Summary

Workshop Number: P-28
Leaders: Amy Wagner
Who May Register?: Open to All
Worship/Worship-Sharing: 27%
Discussion: 51%
Experiential Activities: 22%

Who May Attend?
only full time attenders (participants should attend all week)

Join a community co-creating space for worship with song. Share together singing spirituals, freedom songs, chants of early Quaker writings, hymns and songs sung today, old and new. Read materials before the workshop and create next steps to bring tools and singing practices to your Meeting or other Quaker spaces. This workshop is intended to…


Workshop Description

Join a community co-creating space for worship with song. Share together singing spirituals, freedom songs, chants of early Quaker writings, hymns and songs sung today, old and new. Read materials before the workshop and create next steps to bring tools and singing practices to your Meeting or other Quaker spaces.

This workshop is intended to be a dedicated time to work together to build community with attention to singing as a form of worship. The expectation is that people will be committed to coming to all sessions Monday through Friday. The group will come together in meeting for worship and sing and experience songs, old and new. There will be some materials to view prior to workshop and we ask that you view FGC’s materials about inclusion before you arrive.


The workshop will address three objectives regarding worship and community. First, to create a space for worship. Each day will contain at least an hour in Worship and Worship Sharing. Second, to build community while sharing diverse songs and stories. Third, to create together some new ideas to take back to share with our faith communities.

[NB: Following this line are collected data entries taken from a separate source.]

Lemma same_static_refl fs : same_static fs fs.
Proof. done. Qed.
Lemma same_static_trans fs1 fs2 fs3 : same_static fs1 fs2 -> same_static fs2 fs3 -> same_static fs1 fs3.
Proof. intros [? ? ? ? ? ?] [? ? ? ? ? ?]. split; [congruence..|eauto]. Qed.
#[export] Hint Resolve same_static_refl : flex.

Lemma cns_static fs fs' : same_static fs fs' -> cns_fs fs -> cns_fs fs'.
Proof. intros [G D C _ _ _] [? ? ?]. split; [by rewrite G|by rewrite D|by rewrite C]. Qed.

Lemma slab_data_frame fs fs' n x rc :
  fs_geo fs' = fs_geo fs -> cache_elem fs' x = cache_elem fs x ->
  lookupZ (meta (headers fs')) x = lookupZ (meta (headers fs)) x ->
  slab_data fs n x rc -> slab_data fs' n x rc.
Proof. unfold slab_data. by intros -> -> ->. Qed.

Lemma sized_clear geo n fl r : sized geo n fl -> sized geo n (flist_clear fl r).
Proof. unfold sized, flist_clear. by rewrite length_alter. Qed.
Lemma sized_set geo n fl r : sized geo n fl -> sized geo n (flist_set fl r).
Proof. unfold sized, flist_set. by rewrite length_alter. Qed.

Lemma live_frame fs fs' n o :
  cache_elem fs' (o_slab_id o) = cache_elem fs (o_slab_id o) -> live fs' n o <-> live fs n o.
Proof. unfold live. by intros ->. Qed.

(** Changing one slab [x] and moving it between the lists. *)
Lemma alloc_inv_build fs e n free ls fs' e' free' ls' x :
  alloc_inv fs e n free ls -> same_static fs fs' ->
  lists_ok fs' e' free' ls' -> pe_slab_nobj e' = n -> pe_obj_nlb e' = pe_obj_nlb e ->
  length (headers fs') = length (headers fs) ->
  Z.of_nat (length free') <= ss_fslab_num (fs_slabs fs') ->
  ss_fslab_num (fs_slabs fs') + Z.of_nat (owned ls') <= g_nslabs (fs_geo fs) ->
  (forall y, y <> x -> cache_elem fs' y = cache_elem fs y /\
     lookupZ (meta (headers fs')) y = lookupZ (meta (headers fs)) y) ->
  (forall l y, y <> x -> y ∈ ls' l <-> y ∈ ls l) ->
  (forall l, x ∈ ls' l -> exists rc, slab_data fs' n x rc /\ l = class n rc) ->
  (exists el, cache_elem fs' x = Some el /\
     (ce_state el = FLA_SLAB_CACHE_ELEM_STALE \/ exists l, x ∈ ls' l)) ->
  alloc_inv fs' e' n free' ls'.
Proof.
  intros [C H L F N K R Ca St Nu Ow] S L' N' O' Hlen Hnum Hown Hfr Hsub Hx (elx & Hxc & Hxl).
  pose proof S as [G D _ _ Fn _]. split; try done.
  - by eapply cns_static.
  - destruct H as [? ?]. split; rewrite ?G, ?Hlen; done.
  - congruence.
  - rewrite O', <- K. apply calc_objs_frame; [done|by rewrite D].
  - by rewrite O'.
  - rewrite G. intros y Hy. destruct (decide (y = x)) as [->|]; [by exists elx|].
    destruct (Hfr y) as [-> _]; [done|]. by apply Ca.
  - intros y el Hy Hst. destruct (decide (y = x)) as [->|Hne].
    { rewrite Hxc in Hy. injection Hy as <-. by destruct Hxl. }
    destruct (Hfr y Hne) as [Ec _]. rewrite Ec in Hy. destruct (St y el Hy Hst) as [l Hl].
    exists l. by apply Hsub.
  - split; [done|]. by rewrite G.
  - intros l y Hy. destruct (decide (y = x)) as [->|Hne]; [by apply Hx|].
    destruct (Hfr y Hne) as [Ec Em].
    destruct (Ow l y) as (rc & Hd & ->); [by apply Hsub|]. exists rc. split; [|done].
    by eapply slab_data_frame.
Qed.

Lemma best_list_spec fs x h e n :
  lookupZ (headers fs) x = Some h -> sl_pool h = 0 -> pool_entry_at fs 0 = Some e ->
  entry_fnc_at fs 0 = Some fnc_default -> pe_slab_nobj e = n ->
  0 <= sl_refcount h <= n -> n < 2 ^ 31 ->
  fla_pool_best_slab_list fs x = Some (0, class n (sl_refcount h)).
Proof.
  intros Hh Hp He Hf Hn Hr Hb. unfold fla_pool_best_slab_list. rewrite Hh.
  bind_step. rewrite Hp, He. bind_step. rewrite Hf.
  cbn [mbind option_bind fla_pool_num_fla_objs]. unfold fla_pool_num_fla_objs_default.
  rewrite u32_small by (unfold is_u32; lia). by rewrite Hn.
Qed.

Lemma meta_lookup hs x p rc : lookupZ (meta hs) x = Some (p, rc) ->
  exists h, lookupZ hs x = Some h /\ sl_pool h = p /\ sl_refcount h = rc.
Proof.
  unfold meta. rewrite lookupZ_fmap. destruct (lookupZ hs x) as [h|]; [|done].
  cbn. intros [= <- <-]. by exists h.
Qed.

Lemma lookup_meta hs x h : lookupZ hs x = Some h ->
  lookupZ (meta hs) x = Some (sl_pool h, sl_refcount h).
Proof. intros E. unfold meta. by rewrite lookupZ_fmap, E. Qed.

(** The lists do not depend on reference counts, the cache and other pool entries. *)
Lemma lists_ok_frame fs fs' e free ls :
  lists_ok fs e free ls -> pool_entry_at fs' 0 = pool_entry_at fs 0 ->
  ss_fslab_head (fs_slabs fs') = ss_fslab_head (fs_slabs fs) ->
  ss_fslab_tail (fs_slabs fs') = ss_fslab_tail (fs_slabs fs) ->
  (forall y h, y ∈ free \/ (exists l, y ∈ ls l) -> lookupZ (headers fs) y = Some h ->
     exists h', lookupZ (headers fs') y = Some h' /\ sl_prev h' = sl_prev h /\ sl_next h' = sl_next h) ->
  lists_ok fs' e free ls.
Proof.
  intros [[Eh Et [p Hl] Hnd] He Hls Ha Hfa] Ee E1 E2 Hfr. split; [|congruence| |done|done].
  - rewrite E1, E2. split; [done..| |done]. exists p. eapply lseg_frame, Hl. eauto.
  - intros l. destruct (Hls l) as [? Hll ?]. split; [done| |done].
    eapply lseg_frame, Hll. eauto 6.
Qed.

(** An assignment to a reference count keeps every link. *)
Lemma refcount_links hs x h rc : lookupZ hs x = Some h ->
  forall y h0, lookupZ hs y = Some h0 -> exists h', lookupZ (insertZ x (sl_set_refcount rc h) hs) y = Some h' /\
    sl_prev h' = sl_prev h0 /\ sl_next h' = sl_next h0.
Proof.
  intros Hx y h0 Hy. destruct (decide (x = y)) as [<-|].
  - rewrite lookupZ_insertZ_eq by (by eapply lookupZ_Some). eexists. split; [done|].
    rewrite Hx in Hy. by injection Hy as <-.
  - rewrite lookupZ_insertZ_ne by done. by exists h0.
Qed.

Lemma NoDup_filter_length (l : list Z) x : NoDup l -> x ∈ l ->
  S (length (filter (fun y => y <> x) l)) = length l.
Proof.
  intros Hnd Hx. apply list_elem_of_split in Hx as (l1 & l2 & ->).
  apply NoDup_middle in Hnd as (H1 & [H2 _]%NoDup_cons & _).
  rewrite filter_app, filter_cons_False by (intros H; by apply H).
  rewrite !filter_all; [rewrite !length_app; cbn; lia|..]; intros y Hy ->; done.
Qed.

Lemma pe_set_head_fields l h e :
  pe_slab_nobj (pe_set_head l h e) = pe_slab_nobj e /\ pe_obj_nlb (pe_set_head l h e) = pe_obj_nlb e.
Proof. by destruct l. Qed.

Lemma owned_move ls l l2 (v : list Z) x :
  S (length v) = length (ls l) -> owned (upd l2 (x :: upd l v ls l2) (upd l v ls)) = owned ls.
Proof. intros Hv. unfold owned, upd. destruct l, l2; repeat case_decide; cbn; congruence || lia. Qed.

(** Taking [x] out of one list and putting it in front of another (or the same). *)
Lemma lists_move fs e free ls l l2 x :
  hdrs_ok fs -> lists_ok fs e free ls -> x ∈ ls l ->
  exists fs1 hs' e' ls', list_op fla_hdll_remove fs x (0, l) = Some (fs1, 0) /\
    list_op fla_hdll_prepend fs1 x (0, l2) = Some (put fs hs' e', 0) /\
    lists_ok (put fs hs' e') e' free ls' /\ meta hs' = meta (headers fs) /\
    length hs' = length (headers fs) /\ pe_slab_nobj e' = pe_slab_nobj e /\
    pe_obj_nlb e' = pe_obj_nlb e /\ owned ls' = owned ls /\
    (forall l' y, y <> x -> y ∈ ls' l' <-> y ∈ ls l') /\ (forall l', x ∈ ls' l' <-> l' = l2).
Proof.
  intros Hok L Hx. destruct (lists_remove fs e free ls l x Hok L Hx) as (hs1 & h1 & E1 & L1 & M1 & N1).
  set (e1 := pe_set_head l h1 e) in *. set (fs1 := put fs hs1 e1) in *.
  assert (hdrs_ok fs1) as Hok1 by (destruct Hok as [H1 H2]; split; [by rewrite <- N1 in H1|done]).
  destruct (hdll_lookup _ _ _ x (lo_lists _ _ _ _ L l) Hx) as [hx Hhx].
  set (ls1 := upd l (filter (fun y => y <> x) (ls l)) ls) in *.
  assert (forall l', x ∉ ls1 l') as Hnot.
  { intros l' Hin. unfold ls1, upd in Hin. case_decide as Ed.
    - apply list_elem_of_filter in Hin as [Hin _]. by apply Hin.
    - apply Ed. by eapply (lo_apart _ _ _ _ L). }
  destruct (lists_prepend fs1 e1 free ls1 l2 x Hok1 L1) as (hs2 & E2 & L2 & M2 & N2);
    [by eapply (in_range fs)|done|by eapply (lo_free_apart _ _ _ _ L)|].
  destruct (pe_set_head_fields l h1 e) as [F1 F2]. fold e1 in F1, F2.
  destruct (pe_set_head_fields l2 x e1) as [F3 F4].
  eexists fs1, hs2, _, _. split; [exact E1|]. unfold fs1 in E2, L2. rewrite put_put in E2, L2.
  split; [exact E2|]. split; [exact L2|].
  split; [by rewrite M2|]. split; [by rewrite N2|]. split; [congruence|]. split; [congruence|].
  split; [|split].
  - apply owned_move. apply NoDup_filter_length; [|done]. apply (lo_lists _ _ _ _ L l).
  - intros l' y Hne. unfold ls1, upd. repeat case_decide; subst; rewrite ?elem_of_cons, ?list_elem_of_filter;
      naive_solver.
  - intros l'. split; [|intros ->; rewrite upd_eq; by left].
    intros Hy. unfold upd in Hy at 1. case_decide; [done|]. by destruct (Hnot l').
Qed.

(** The handle after the cache element and the reference count of [x] changed. *)
Definition touch (fs : flexalloc) (x : Z) (el : fla_slab_flist_cache_elem) (h : fla_slab_header)
    (rc : Z) : flexalloc :=
  with_headers (set_cache_elem fs x el) (insertZ x (sl_set_refcount rc h) (headers fs)).

Section touched.
Context (fs : flexalloc) (e : fla_pool_entry) (n : Z) (free : list Z) (ls : slab_list -> list Z).
Context (l : slab_list) (x : Z) (h : fla_slab_header) (flist : list Z) (st : fla_slab_flist_elem_state).
Context (I : alloc_inv fs e n free ls) (Hx : x ∈ ls l).
Context (Hh : lookupZ (headers fs) x = Some h) (Hp : sl_pool h = 0).
Context (Hst : st = FLA_SLAB_CACHE_ELEM_DIRTY) (Hwf : flist_wf flist n) (Hsz : sized (fs_geo fs) n flist).

Let rc := used_count flist n.
Let fs1 := touch fs x (mk_elem (Some flist) st) h rc.

Lemma touch_hdrs : hdrs_ok fs1.
Proof using I.
  destruct (ai_hdrs _ _ _ _ _ I) as [H1 H2]. split; [|done].
  unfold fs1, touch. rewrite headers_with, length_insertZ. exact H1.
Qed.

Music can be a bridge from where groups are now to places where groups need to be. Many of us come to Quaker circles with hope they are safe and welcoming because we have experienced other places which are not. Singing together in a worshipful space, people can bond with the shared energy of song. Each person can be included and bring something of themselves to a song session, so the synergism of working and worshiping together is immediately and viscerally felt. Worshipful singing is different than just talking about doing something, rather, we are doing it all together in the moment. Singing together is enhanced by varied ages and backgrounds.
As the name implies, using the tree analogy, this group will explore roots, branches and produce some fruit. This workshop will honor roots with songs from the BIPOC experience, and chants of early Quaker inspiration. We will explore various branches such as songs Quakers sing in other countries, and both familiar and newer songs. We expect to bear some fruit from this time together – new creations and ideas to nourish our home communities.


When in person, we will set community guidelines first creating a framework for expectations and something to refer to if we stray. In worship sharing, we will encourage folks to talk from any personal experience, and the group will acknowledge historical roles of song.
Ideally, prior to the workshop, we can communicate with registrants and give them a chance to send in song suggestions. We will begin with a plan for songs with the understanding that there will be some room for Spirit-led changes later in the week.


We will have copies of the Quaker Hymnal “Worship in Song: A Friends Hymnal.” We will have copies of Rise Up Singing, written by Annie Patterson and Peter Blood (Mount Toby Friends Meeting in Western Massachusetts) with a focus on songs about testimonies like simplicity, peace, integrity, community, equality and stewardship. We have permission to share chants of early Quaker writings that were composed by Friend Paulette Meier (Community Friends Meeting in Cincinnati, Ohio). We have access to online song sources and an index of songs compiled by Quakers in Kenya, Africa. We hope to have time to learn about new music being created that resonates Quaker testimonies. There will be times where moving around will be an option, as people are led or as they are able.


What this workshop is not: Since this time is based in worship and inclusion, these sessions are not for playing instruments, which would not be accessible to all and could be distracting. This is not a workshop leading up to a performance. This is about worship-oriented community, so it’s not an open folk song circle or a jam session. Perhaps connections made in this workshop will inspire folks to sing or play instruments at other FGC Gathering spaces during the week.


Leader Experience

Since 2015, Amy has facilitated music gatherings regularly in my professional work and in Quaker spaces. She is a trained vocalist and guitarist with a music degree who leads music programs regularly for nursing home and lifecare community audiences. She also provide music programs in all-age worship spaces, and folk music venues. In 2023, with co-facilitators, she led a Meeting for Worship for Singing workshop at Philadelphia Yearly Meeting Annual Sessions. In 2022, she was asked by Marcelle Martin to be an assistant musician/singer at Pendle Hill for the week-long Quaker Wisdom School with Cynthia Bourgeault, supporting Paulette Meier in her chants of early Quaker quotes. Amy lead chanting and singing at her Meeting, where they started a social justice singer/songwriter concert series this year, featuring touring social justice musicians. Crys Matthews’ show is next. As for folk venues, Amy opened for Annie Patterson at a Rise Up Singing concert this year and performed at the last two Philadelphia Folk Festivals. She is always asking for new hymns, spirituals, freedom songs and songs sung in other geographies. She has done multiple clerking trainings and served as Clerk of my Meeting, which involved many meetings for worship with attention to the business during the phases of the Covid 19 pandemic.